The content in pip is the package we want to download manually.
Mine is:
torch1.13.0+cu116 torch vision0.14.0+cu116 torchaudio==0.13.0
You can install torch, torchvision, torchaudio version suitable for your own cuda according to your own situation
What if the desired torch version does not match its own cuda? Then uninstall cuda and reinstall it ( cautiously ), this is a tutorial for reinstalling cuda: Uninstall and install CUDA under windows
3. Download the specified torch, torchvision, torchaudio three libraries
Address: https://download.pytorch.org/whl/cu113
Note: Remember to turn off Magic Internet.
Here I download torch’s whl package as a chestnut
. After clicking, ctrl+f input: mine is 11.6, so output cu116 and other versions Similarly,
in the second section, you can know that the torch version to be downloaded is: torch==1.13.0+cu116
and then I am python10, windows system, so I download this: torch-1.13.0+cu116-cp310-cp310-win_amd64 .whl
Note: cp310 is not 310 objects, it refers to the python version.

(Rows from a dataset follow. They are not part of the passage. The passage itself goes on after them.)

(** C6. A plain line, one that is neither a list line nor a task line nor
    a code-fence boundary and whose head the strict parse reports as not
    a date of the pattern, resolves to offset 0 for both values of the
    flag; [plain text] does. *)
Theorem plain_line_offset_zero :
  (forall (M : MomentLib) (now : Instant M) (line : jsstring) (flag : bool)
          (pattern : jsstring) (isCodeBlockStartEnd : jsstring -> bool),
      Utils.isCursorInListLine line = false ->
      Utils.isListLineTask line = false ->
      isCodeBlockStartEnd line = false ->
      mparse M now (substring line 0 (0 + len (mformat M now pattern)))
        pattern = Invalid ->
      Utils.getInsertPositionInLineFromText M now line flag pattern
        isCodeBlockStartEnd = 0)
  /\ (forall flag : bool,
         Utils.getInsertPositionInLineFromText RefMoment.lib Samples.noon
           (lit "plain text") flag Samples.defaultFormat
           Main.isCodeBlockStartEnd = 0).
Proof.
  split.
  - intros M now line flag pattern isCB Hlist Htask Hfence Hparse.
    rewrite resolver_steps, Htask, Hlist, Hfence. simpl.
    unfold Shape.duplicateCheck, Shape.candidateOffset.
    rewrite Hlist, Hparse. reflexivity.
  - intros [|]; vm_compute; reflexivity.
Qed.
(** C8: the loop of [GetMappedRBDs] gives every entry of the table the key
    [GetVolumeID] makes of its pool and its image, with its device as the
    value, and no other key: the keys of the tool are dropped.  When
    several entries get the same key, the map keeps one of them, the one
    the loop visits last: it overwrites the earlier ones. *)
Theorem GetMappedRBDs_last_write_wins
    (Output : list string → string * option error)
    (Unmarshal : string → gmap string (option rbdMappedEntry) * option error)
    (rangeOrder : gmap string (option rbdMappedEntry) →
                  list (string * option rbdMappedEntry))
    (out : string) (rbdMap : gmap string (option rbdMappedEntry))
    (entries : list (string * rbdMappedEntry)) :
  Output ["rbd"; "showmapped"; "--format"; "json"] = (out, None) →
  Unmarshal out = (rbdMap, None) →
  rangeOrder rbdMap ≡ₚ map_to_list rbdMap →
  rangeOrder rbdMap = prod_map id Some <$> entries →
  ∃ devMap : gmap string string,
    GetMappedRBDs Output Unmarshal rangeOrder = Returns (Some devMap, None) ∧
    (∀ k e, rbdMap !! k = Some (Some e) → is_Some (devMap !! entryID e)) ∧
    (∀ i, is_Some (devMap !! i) →
          ∃ k e, rbdMap !! k = Some (Some e) ∧ entryID e = i) ∧
    (∀ l1 k e l2,
       entries = l1 ++ (k, e) :: l2 →
       (∀ k' e', (k', e') ∈ l2 → entryID e' ≠ entryID e) →
       devMap !! entryID e = Some (Device e)) ∧
    (∀ l1 k1 e1 l2 k2 e2 l3,
       entries = l1 ++ (k1, e1) :: l2 ++ (k2, e2) :: l3 →
       entryID e1 = entryID e2 →
       (∀ k' e', (k', e') ∈ l3 → entryID e' ≠ entryID e2) →
       devMap !! entryID e1 = Some (Device e2)).
Proof.
  intros Hout Hjson Hperm Hentries.
  assert (Hin : ∀ k e, rbdMap !! k = Some (Some e) ↔ (k, e) ∈ entries).
  { intros k e. rewrite <- elem_of_wrapped, <- Hentries, Hperm.
    by rewrite elem_of_map_to_list. }
  eexists. split; [|repeat apply conj].
  - unfold GetMappedRBDs, exec.Command, rbdCmd, formatOpt, jsonArg.
    rewrite Hout, Hjson, Hentries, GetMappedRBDs_loop_returns. reflexivity.
  - intros k e Hk. apply rekey_is_Some. right. exists k, e.
    by rewrite <- Hin.
  - intros i Hi. apply rekey_is_Some in Hi as [Hi|(k & e & Hke & Heq)].
    + rewrite lookup_empty in Hi. by destruct Hi.
    + exists k, e. by rewrite Hin.
  - intros l1 k e l2 -> Hne. by apply rekey_lookup_last.
  - intros l1 k1 e1 l2 k2 e2 l3 -> Heq Hne. rewrite Heq.
    rewrite app_comm_cons, app_assoc.
    by apply rekey_lookup_last.
Qed.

The same applies to the other three.
download as above
You can see that the one I downloaded is the same as the one on the pytorch official website. It cannot be said that it is irrelevant, but it is exactly the same.
4. Install into the target deep learning environment
Open Anconda Prompt and enter:
conda create -n pytorch13 python=3.10
conda activate pytorch13
pip install C:\Users\Admin\Downloads\torch-2.0.0+cu117-cp39-cp39-win_amd64.whl
pip install C:\Users\Admin\Downloads\torchvision-0.14.0+cu116-cp310-cp310-win_amd64.whl
pip install C:\Users\Admin\Downloads\torchaudio-0.13.0+cu117-cp39-cp39-win_amd64.whl
Note: The address after pip install becomes the absolute address of the whl you downloaded, and the order of installation is torch torchvision torchaudio
5. Test whether the installation is successful
python
import torch
print(torch.cuda.is_available())
Congratulations when printing True, you have successfully configured the torch+GPU deep learning environment!